- Edson Fachin, presidente do Supremo Tribunal Federal e do Conselho Nacional de Justiça, afirmou que o enfrentamento às facções é uma questão de estado no Brasil.
- Ele destacou a necessidade de atuação coordenada e estratégica das instituições públicas para enfrentar o crime organizado.
- Dados do CNJ mostram crescimento das ações judiciais envolvendo facções, de 2.607 em 2020 para 6.761 em 2025, quase 160% de aumento.
- Fachin disse que o crime organizado corrói o estado de direito, financia violência e disputa o monopólio do uso da força.
- O ministro ressaltou que o Poder Judiciário deve ser protagonista da resposta, em discurso na abertura do Encontro Nacional sobre os Desafios do Poder Judiciário diante do Crime Organizado.

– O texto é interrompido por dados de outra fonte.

Lemma scan_len s lit key after :
  scan_text s = (lit, Some (key, after)) → String.length after < String.length s.
Proof.
  revert lit. remember (String.length s) as n eqn:En. revert s En.
  induction (lt_wf n) as [n _ IH]. intros s -> lit.
  destruct s as [|c s]; [done|]. rewrite scan_cons.
  assert (Hrec : ∀ p t, String.length t < String.length (String c s) →
    push_lit p (scan_text t) = (lit, Some (key, after)) →
    String.length after < String.length (String c s)).
  { intros p t Ht (l & Hl & _)%push_lit_inv. specialize (IH _ Ht t eq_refl l Hl). lia. }
  cbn in Hrec |- *.
  destruct (Ascii.eqb c "\"); [|destruct (Ascii.eqb c "{")].
  - destruct s as [|c2 s2]; [apply Hrec; cbn; lia|].
    destruct (Ascii.eqb c2 "{"); [|destruct (Ascii.eqb c2 "\"); apply Hrec; cbn; lia].
    destruct s2 as [|c3 s3]; [apply Hrec; cbn; lia|].
    destruct (Ascii.eqb c3 "{"); apply Hrec; cbn; lia.
  - destruct s as [|c2 s2]; [apply Hrec; cbn; lia|].
    destruct (Ascii.eqb c2 "{"); [|apply Hrec; cbn; lia].
    destruct (find_close s2) as [[k r]|] eqn:Ef; [|done]. intros [= _ _ <-].
    apply find_close_len in Ef. cbn. lia.
  - apply Hrec. lia.
Qed.

Lemma segments_fuel_enough s fuel : String.length s < fuel → segments_fuel fuel s = segments s.
Proof.
  unfold segments. remember (String.length s) as n eqn:En. revert s En fuel.
  induction (lt_wf n) as [n _ IH]. intros s -> fuel Hf. destruct fuel as [|fuel]; [lia|]. cbn.
  destruct (scan_text s) as [lit [[key after]|]] eqn:Es; [|done]. f_equal. f_equal.
  apply scan_len in Es. transitivity (segments_fuel (S (String.length after)) after);
    [|symmetry]; apply (IH _ Es after eq_refl); lia.
Qed.

(** * Plain text *)

(** No backslash and no opening brace. *)
Definition is_plain (c : ascii) : bool := negb (Ascii.eqb c "\") && negb (Ascii.eqb c "{").

Lemma scan_plain lit s : all_by is_plain lit = true → scan_text (lit +:+ s) = push_lit lit (scan_text s).
Proof.
  induction lit as [|c lit IH]; cbn [all_by].
  { intros _. rewrite str_app_nil_l. unfold push_lit. rewrite str_app_nil_l. now destruct (scan_text s). }
  intros [Hc Hl]%andb_true_iff. unfold is_plain in Hc. bool_hyps.
  rewrite str_app_cons, scan_cons.
  repeat match goal with H : Ascii.eqb c _ = false |- _ => rewrite H; clear H end.
  rewrite IH by done. unfold push_lit. cbn [fst snd]. now rewrite !str_app_cons, str_app_nil_l.
Qed.

Definition not_close (c : ascii) : bool := negb (Ascii.eqb c "}").

Lemma find_close_key key rest : all_by not_close key = true →
  find_close (key +:+ "}}" +:+ rest) = Some (key, rest).
Proof.
  induction key as [|c key IH]; cbn [all_by]; [now rewrite str_app_nil_l|].
  intros [Hc Hk]%andb_true_iff. unfold not_close in Hc. apply negb_true_iff in Hc.
  rewrite str_app_cons, find_close_cons, Hc. cbn [andb]. now rewrite IH.
Qed.
(* ===== verification/Placeholder.v ===== *)
(** Placeholder calls and strict lookup in file templates
    ([crates/sys/oxdock-process/src/expand.rs]): splitting and resolving call
    arguments, key paths, and the resolution order of a placeholder key. *)
From Stdlib Require Import ZArith Ascii.
From stdpp Require Import base tactics list sets strings pretty gmap.
From S2P Require Import Prelude Text Numeric OrdMap Value Tag Errors Coerce Template.

(** * Splitting *)

Definition push (s : string) (c : ascii) : string := s +:+ String c "".

(** [split_top_level]: the loop over characters, with the pieces so far, the
    current piece and the scanner state.  Separators, quotes and brackets are
    ASCII, so bytes stand for characters. *)
Fixpoint split_from (sep : ascii) (s : string) (out : list string) (current : string)
    (in_string escaped : bool) (depth : nat) {struct s} : list string :=
  match s with
  | "" =>
      let last := trim current in
      if match out with [] => String.eqb last "" | _ => false end then out else out ++ [last]
  | String c s =>
      if in_string then
        if escaped then split_from sep s out (push current c) true false depth
        else if Ascii.eqb c "\" then split_from sep s out (push current c) true true depth
        else if Ascii.eqb c "034" then split_from sep s out (push current c) false false depth
        else split_from sep s out (push current c) true false depth
      else if Ascii.eqb c "034" then split_from sep s out (push current c) true escaped depth
      else if Ascii.eqb c "{" || Ascii.eqb c "[" then
        split_from sep s out (push current c) false escaped (S depth)
      else if Ascii.eqb c "}" || Ascii.eqb c "]" then
        split_from sep s out (push current c) false escaped (pred depth)
      else if Ascii.eqb c sep && Nat.eqb depth 0 then
        split_from sep s (out ++ [trim current]) "" false escaped depth
      else split_from sep s out (push current c) false escaped depth
  end.

Definition split_top_level (src : string) (sep : ascii) : list string :=
  split_from sep src [] "" false false 0.

(** [split_args] *)
Definition split_args (src : string) : list string := split_top_level src ",".

(** The characters of module and function names. *)
Definition name_char (c : ascii) : bool :=
  is_upper c || is_lower c || is_digit c || Ascii.eqb c "_" || Ascii.eqb c "-".

Definition call_name (s : string) : bool := negb (String.eqb s "") && all_by name_char s.

(** [parse_call] *)
Definition parse_call (key : string) : option (string * string * list string) :=
  match split_once "::" key with
  | None => None
  | Some (module, rest) =>
      if negb (call_name module) then None
      else match split_once "(" rest with
      | None => None
      | Some (func, args_src) =>
          let func := trim func in
          if negb (call_name func) then None
          else match strip_suffix ")" args_src with
          | None => None
          | Some args_src => Some (module, func, split_args args_src)
          end
      end
  end.

(** [parse_placeholder_call] *)
Definition parse_placeholder_call (key : string) : option (string * string * list string) :=
  parse_call (trim key).

(** * Call arguments *)

Inductive expand_err : Type :=
| UndefinedEnvVar (name : string) (is_var : bool)
| UndefinedVarRef (name : string) (hint : option string)
| NoRegistry (module func : string)
| MissingOverride (key : string) (hint : option string)
| InvalidPlaceholder (key : string)
| ArgDepth
| BadArgument (src : string)
| BadMapEntry (entry : string)
| DuplicateKey (key : string)
| BadMapKey (src : string)
| UnterminatedEscape
| EmptyReference
| NestedCall
| PropertyNotFound (segment root : string)
| BadListIndex (segment root : string)
| ListOutOfBounds (idx : N) (root : string) (len : nat)
| PrimitiveAccess (segment root : string)
| CalleeFailed (message : string)
| RenderFailed (e : eval_err)
| ExpandFuel.

(** [MAX_LITERAL_DEPTH] *)
Definition max_literal_depth : nat := 16.

(** [unescape_literal] *)
Fixpoint unescape_literal (src : string) : res expand_err string :=
  match src with
  | "" => Ok ""
  | String "\" "" => Err UnterminatedEscape
  | String "\" (String "\" src) => let* rest := unescape_literal src in Ok (String "\" rest)
  | String "\" (String "034" src) => let* rest := unescape_literal src in Ok (String "034" rest)
  | String "\" (String other src) =>
      let* rest := unescape_literal src in Ok (String "\" (String other rest))
  | String c src => let* rest := unescape_literal src in Ok (String c rest)
  end.

(** The text between the first and the last byte of a quoted literal. *)
Definition quoted (src : string) : option string :=
  if Nat.leb 2 (String.length src) && starts_with (String "034" "") src
  then match src with
       | String _ tl => strip_suffix (String "034" "") tl
       | "" => None
       end
  else None.

(** [resolve_call_key] *)
Definition key_char (c : ascii) : bool :=
  is_upper c || is_lower c || is_digit c || Ascii.eqb c "_".

Definition resolve_call_key (src : string) : res expand_err string :=
  match quoted src with
  | Some inner => unescape_literal inner
  | None =>
      if negb (String.eqb src "") && all_by key_char src then Ok src else Err (BadMapKey src)
  end.

(** The scan of [strip_wrapped]: [Some true] when the opener's closer is the
    last byte, [Some false] when it is not; [None] stands for the underflow of
    the depth counter. *)
Fixpoint wrap_scan (open close : ascii) (s : string) (in_string escaped : bool) (depth : nat)
    : option bool :=
  match s with
  | "" => Some (Nat.eqb depth 0)
  | String c s =>
      if in_string then
        if escaped then wrap_scan open close s true false depth
        else if Ascii.eqb c "\" then wrap_scan open close s true true depth
        else if Ascii.eqb c "034" then wrap_scan open close s false false depth
        else wrap_scan open close s true false depth
      else if Ascii.eqb c "034" then wrap_scan open close s true escaped depth
      else if Ascii.eqb c open then wrap_scan open close s false escaped (S depth)
      else if Ascii.eqb c close then
        match depth with
        | 0 => None
        | S depth =>
            if Nat.eqb depth 0 && negb (String.eqb s "") then Some false
            else wrap_scan open close s false escaped depth
        end
      else wrap_scan open close s false escaped depth
  end.

(** [strip_wrapped] *)
Definition strip_wrapped (src : string) (open close : ascii) : option string :=
  if starts_with (String open "") src && is_some (strip_suffix (String close "") src)
     && Nat.leb 2 (String.length src)
  then match wrap_scan open close src false false 0 with
       | Some true =>
           match src with
           | String _ tl => strip_suffix (String close "") tl
           | "" => None
           end
       | _ => None
       end
  else None.

(** One step of a key path ([resolve_value_path], [resolve_key_path_strict]). *)
Definition path_step (root : string) (current : Value) (segment : string) : res expand_err Value :=
  match as_map current with
  | Some map => ok_or (om_get segment map) (PropertyNotFound segment root)
  | None =>
      match as_list current with
      | Some list =>
          let* idx := ok_or (parse_u64 segment) (BadListIndex segment root) in
          ok_or (list !! N.to_nat idx) (ListOutOfBounds idx root (length list))
      | None => Err (PrimitiveAccess segment root)
      end
  end.

Fixpoint walk_path (root : string) (nested_calls : bool) (current : Value) (segments : list string)
    : res expand_err Value :=
  match segments with
  | [] => Ok current
  | segment :: segments =>
      if nested_calls && (contains "(" segment || contains ")" segment) then Err NestedCall
      else let* next := path_step root current segment in walk_path root nested_calls next segments
  end.

Section resolve.
Context `{F64Text}.
Context (vars : gmap string Value).

(** [resolve_value_path] *)
Definition resolve_value_path (parts : list string) : res expand_err Value :=
  match parts with
  | [] => Err EmptyReference
  | root :: segments =>
      if String.eqb root "" then Err EmptyReference
      else
        let* current := ok_or (vars !! root) (UndefinedVarRef root None) in
        walk_path root true current segments
  end.

(** The loop of [resolve_call_map]; the duplicate test comes before the value
    is resolved. *)
Definition resolve_entries (resolve : string → res expand_err Value)
    : list string → list (string * Value) → res expand_err (list (string * Value)) :=
  fix go entries acc :=
    match entries with
    | [] => Ok acc
    | entry :: entries =>
        match split_top_level entry ":" with
        | [key_src; value_src] =>
            let* key := resolve_call_key key_src in
            if om_mem key acc then Err (DuplicateKey key)
            else let* value := resolve value_src in go entries (om_insert key value acc)
        | _ => Err (BadMapEntry entry)
        end
    end.

(** Literals that nest nothing. *)
Definition resolve_scalar (src : string) : res expand_err Value :=
  if String.eqb src "true" then Ok (VBool true)
  else if String.eqb src "false" then Ok (VBool false)
  else match parse_i64 src with
  | Some i => Ok (VInt i)
  | None =>
      match f64_parse src with
      | Some f => Ok (VFloat f)
      | None => Err (BadArgument src)
      end
  end.

(** [resolve_call_value] with [resolve_call_map] and [resolve_call_list].
    [room] counts down what [depth] counts up: it is
    [MAX_LITERAL_DEPTH + 1 - depth], so [0] is the depth that is refused. *)
Fixpoint resolve_call_value (room : nat) (src : string) : res expand_err Value :=
  match room with
  | 0 => Err ArgDepth
  | S room =>
      match strip_prefix "$" src with
      | Some path => resolve_value_path (split_dots path)
      | None =>
      match quoted src with
      | Some inner => let* s := unescape_literal inner in Ok (VString s)
      | None =>
      match strip_wrapped src "{" "}" with
      | Some inner =>
          if String.eqb (trim inner) "" then Ok (VMap [])
          else
            let* entries := resolve_entries (resolve_call_value room) (split_top_level inner ",") [] in
            Ok (VMap entries)
      | None =>
      match strip_wrapped src "[" "]" with
      | Some inner =>
          if String.eqb (trim inner) "" then Ok (VList [])
          else
            let* items := map_ok (resolve_call_value room) (split_top_level inner ",") in
            Ok (VList items)
      | None => resolve_scalar src
      end end end end
  end.

(** [resolve_call_arg], [resolve_placeholder_arg] *)
Definition resolve_call_arg (src : string) : res expand_err Value :=
  resolve_call_value (S max_literal_depth) src.

(** * Lookup *)

(** Rendering of host payloads; the overrides and the environment; the
    dispatcher of calls; and the Unicode test
    [key.chars().all(|c| c.is_alphanumeric() || c == '_' || c == '-')]. *)
Context (show_custom : TypeDescriptor → N → string).
Context (overrides env : gmap string string).
Context (calls : option (string → string → list Value → res string Value)).
Context (word : string → bool).

Definition render (v : Value) : res expand_err string :=
  map_err RenderFailed (format_value_for_string show_custom v).

(** [resolve_key_path_strict] *)
Definition resolve_key_path_strict (parts : list string) : res expand_err string :=
  match parts with
  | [] => Err EmptyReference
  | root :: segments =>
      let* current := ok_or (vars !! root) (UndefinedVarRef root None) in
      let* v := walk_path root false current segments in render v
  end.

(** [lookup] *)
Definition lookup (raw_key : string) : res expand_err string :=
  let key := trim raw_key in
  match overrides !! key with
  | Some val => Ok val
  | None =>
  match strip_prefix "env:" key with
  | Some env_key =>
      match overrides !! env_key with
      | Some val => Ok val
      | None => ok_or (env !! env_key) (UndefinedEnvVar env_key (is_some (vars !! env_key)))
      end
  | None =>
  match strip_prefix "$" key with
  | Some var_key =>
      if contains "." var_key then resolve_key_path_strict (split_dots var_key)
      else match vars !! var_key with
      | Some val => render val
      | None =>
          Err (UndefinedVarRef var_key
            (if is_some (env !! var_key) then Some ("env:" +:+ var_key)
             else if is_some (overrides !! var_key) then Some var_key else None))
      end
  | None =>
  match parse_call key with
  | Some (module, func, args_src) =>
      match calls with
      | None => Err (NoRegistry module func)
      | Some resolver =>
          let* args := map_ok resolve_call_arg args_src in
          let* result := map_err CalleeFailed (resolver module func args) in
          render result
      end
  | None =>
      if negb (String.eqb key "") && word key then
        Err (MissingOverride key
          (if is_some (vars !! key) then Some ("$" +:+ key)
           else if is_some (env !! key) then Some ("env:" +:+ key) else None))
      else Err (InvalidPlaceholder key)
  end end end end.
End resolve.
Lemma run_key look key rest : ∀ buf,
  all_by not_brace key = true → String.length (buf +:+ key) ≤ max_placeholder_scan →
  (run look (Key buf) (key +:+ "}}" +:+ rest) =
   let* v := look (extract_key (buf +:+ key)) in then_run look v Idle rest) ∧
  (calm look Idle rest → calm look (Key buf) (key +:+ "}}" +:+ rest)).
Proof.
  induction key as [|c key IH]; intros buf Hk Hl.
  - rewrite str_app_nil_l, str_app_nil_r. split.
    + change ("}}" +:+ rest) with (String "}" (String "}" rest)). rewrite !run_cons. cbn [step].
      rewrite Ascii.eqb_refl, then_run_nil, run_cons. cbn [step]. rewrite Ascii.eqb_refl.
      now destruct (look (extract_key buf)).
    + intros Hc. split; [done|]. cbn [step]. rewrite Ascii.eqb_refl. split; [now left|].
      cbn [step]. rewrite Ascii.eqb_refl. now destruct (look (extract_key buf)).
  - cbn [all_by] in Hk. apply andb_true_iff in Hk as [Hc Hk]. unfold not_brace in Hc. apply negb_true_iff in Hc.
    replace (buf +:+ String c key) with (push buf c +:+ key) in * by (unfold push; now rewrite str_app_assoc).
    destruct (IH (push buf c) Hk Hl) as [H1 H2]. rewrite str_app_cons, run_cons. cbn [step calm]. rewrite Hc.
    unfold push_key. rewrite str_length_app in Hl.
    destruct (Nat.ltb_spec max_placeholder_scan (String.length (push buf c))); [lia|].
    rewrite then_run_nil. auto.
Qed.
Lemma demo_start_typed : store_typed demo_start.
Proof.
  split; [constructor; [apply map_Forall_empty|constructor]|].
  apply map_Forall_insert_2; [|apply map_Forall_empty]. intros i [= <-]. cbn. unfold demo_module.
  repeat (apply map_Forall_insert_2; [split; [constructor|]; done|]). apply map_Forall_empty.
Defined.

Lemma store_stays_typed_witness :
  ∃ s, declare_var demo_start "on" TBool (VString "true") = Ok s ∧
    get_var_typed s "on" = Some (TBool, VBool true) ∧ conforms TBool (VBool true).
Proof.
  assert (Hg : match declare_var demo_start "on" TBool (VString "true") with
               | Ok s => get_var_typed s "on" = Some (TBool, VBool true)
               | Err _ => False
               end) by (vm_compute; reflexivity).
  destruct (declare_var demo_start "on" TBool (VString "true")) as [s|e] eqn:Ed; [|done].
  exists s. split; [reflexivity|].
  split; [exact Hg|].
  refine (proj1 (proj1 (proj2 (store_stays_typed demo_start s demo_start_typed _)) "on" _ _ Hg)).
  refine (rtc_l _ _ _ _ (step_declare demo_start "on" TBool (VString "true") s _ Ed) (rtc_refl _ _)). exact I.
Defined.

(** Assignment.  It succeeds exactly when the name is bound, in a frame or
    in the running module's store, and the value coerces to the declared kind;
    then that binding alone changes, it keeps its kind, and single reads and
    the flattened view agree on every name. *)
Theorem assignment_reads_back `{F64Text} {Path Step PureFn CtxFn World : Type} (s : ExecState Path Step PureFn CtxFn World)
    (key : string) (value : Value) :
  (∀ k, all_vars s !! k = state_get_var s k) ∧
  match mutate_var s key value with
  | Ok s' =>
      ∃ kind old c, get_var_typed s key = Some (kind, old) ∧ coerce_value value kind = Ok c ∧
        (∀ k, get_var_typed s' k = if decide (k = key) then Some (kind, c) else get_var_typed s k) ∧
        (∀ k, all_vars s' !! k = if decide (k = key) then Some c else all_vars s !! k)
  | Err (VarUndeclared k) => k = key ∧ get_var_typed s key = None
  | Err e => ∃ kind old e', get_var_typed s key = Some (kind, old) ∧ coerce_value value kind = Err e' ∧
      e = CoercionFailed e'
  end.
Proof.
  split; [exact (all_vars_lookup s)|]. destruct (mutate_var s key value) as [s'|e] eqn:Em.
  - destruct (mutate_reads _ _ _ _ Em) as (kind & old & c & Hg & Hc & Hr). exists kind, old, c.
    split; [done|]. split; [done|]. split; [done|]. intros k.
    rewrite !all_vars_lookup. unfold state_get_var. rewrite Hr. now destruct (decide (k = key)).
  - revert Em. unfold mutate_var. destruct (get_var_typed s key) as [[kind old]|] eqn:Eg; [|now intros [= <-]].
    destruct (coerce_value value kind) as [c|e'] eqn:Ec; cbn; [|intros [= <-]; now exists kind, old, e'].
    destruct (update_frames (s_vars s) key c) as [l|] eqn:Eu; [done|]. apply update_frames_None in Eu.
    unfold get_var_typed in Eg. rewrite Eu in Eg. unfold module_vars in Eg. unfold update_module.
    destruct (current_module s) as [m|]; [|done]. cbn in *. destruct (s_modules s !! m) as [record|]; [|done].
    cbn in *. destruct (mr_init record) as [init|]; [|done]. cbn in *. now rewrite Eg.
Qed.
(** ** Expressions *)

(** Host functions leave the caller's scope as it was and commands stay in it;
    neither puts a bad body into the registry. *)
Class EngineScoped := {
  ctx_tight func io vals : Tight (eng_ctx func io vals : M state Value);
  perform_safe a io : Safe (eng_perform a io : X unit);
}.
Context `{!EngineScoped}.

Section evaluation.
Context {ex : Executor state Step}.
Context (block_tight : ∀ body, good body → Tight (run_block body : M state Value)).
Context (script_tight : ∀ name args, Forall (every_expr L) args → Tight (call_script name args : M state Value)).
Context (native_tight : ∀ s name func, native_ctx s name = Some func → ∀ vals, Tight (func vals : M state Value)).
Context (pipe_tight : Tight (λ s, let '(s', v) := fresh_pipe s in (s', Ok v) : state * res eval_err Value)).

Lemma rpn_call_tight name args : Tight (rpn_call name args).
Proof.
  intros s s' v Hg. unfold rpn_call.
  destruct (match native_meta s name with Some _ => _ | None => _ end) as [func|] eqn:Ec.
  - apply (native_tight s name func); [|done]. destruct (native_meta s name) as [m|]; [|done]. now destruct (fm_rpn m).
  - destruct (native_pure s name); [|done]. intros [= <- _]. split; [reflexivity|done].
Qed.

Lemma rpn_step_tight op stack : Tight (rpn_step op stack).
Proof.
  destruct op; cbn [rpn_step]; unfold eval_literal, eval_var, eval_env, eval_key_path, eval_inspect; within.
  apply rpn_call_tight.
Qed.

Lemma run_ops_tight ops : ∀ stack, Tight (run_ops ops stack).
Proof.
  induction ops as [|op ops IH]; intros stack; cbn [run_ops]; within. apply rpn_step_tight.
Qed.

Lemma native_call_tight name m vals : Tight (native_call name m vals).
Proof.
  intros s s' v Hg. unfold native_call. destruct (native_ctx s name) as [func|] eqn:Ec.
  - destruct (func vals s) as [s1 [u|e]] eqn:Ef; [|done]. intros [= <- _]. exact (native_tight _ _ _ Ec _ _ _ _ Hg Ef).
  - destruct (native_pure s name); [|done]. intros [= <- _]. split; [reflexivity|done].
Qed.

Lemma eval_list_tight items :
  Forall (λ e, Tight (evaluate_expr e)) items → Tight (eval_list evaluate_expr items).
Proof. induction 1; cbn [eval_list]; within. Qed.

Lemma eval_entries_tight (entries : list (string * expr)) : ∀ acc,
  Forall (λ e, Tight (evaluate_expr e)) (List.map snd entries) → Tight (eval_entries evaluate_expr entries acc).
Proof.
  induction entries as [|[key e] entries IH]; intros acc Hall; cbn [eval_entries]; [within|].
  inversion_clear Hall. within.
Qed.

O ministro Edson Fachin, presidente do STF e do CNJ, afirmou que o enfrentamento às facções é uma questão de Estado no Brasil e requer atuação coordenada entre as instituições públicas. A declaração ocorreu na abertura do Encontro Nacional sobre os Desafios do Poder Judiciário diante do Crime Organizado.
Segundo dados do CNJ, o número de ações judiciais envolvendo facções aumentou quase 160% em cinco anos, passando de 2.607 em 2020 para 6.761 em 2025. O crescimento indica expansão do crime organizado no país.
Fachin ressaltou que o crime organizado representa uma ameaça ao estado de direito, com impactos sobre instituições, mercados ilícitos e financiamento da violência. O ministro afirmou que o Estado precisa agir e que o Poder Judiciário deve ocupar posição de protagonismo nessa resposta.
Ele destacou ainda que não há estado de direito funcional em áreas dominadas por facções e que mudanças são necessárias para incentivar atuação integrada das esferas pública e judiciária. O tom foi de alerta e necessidade de estratégia.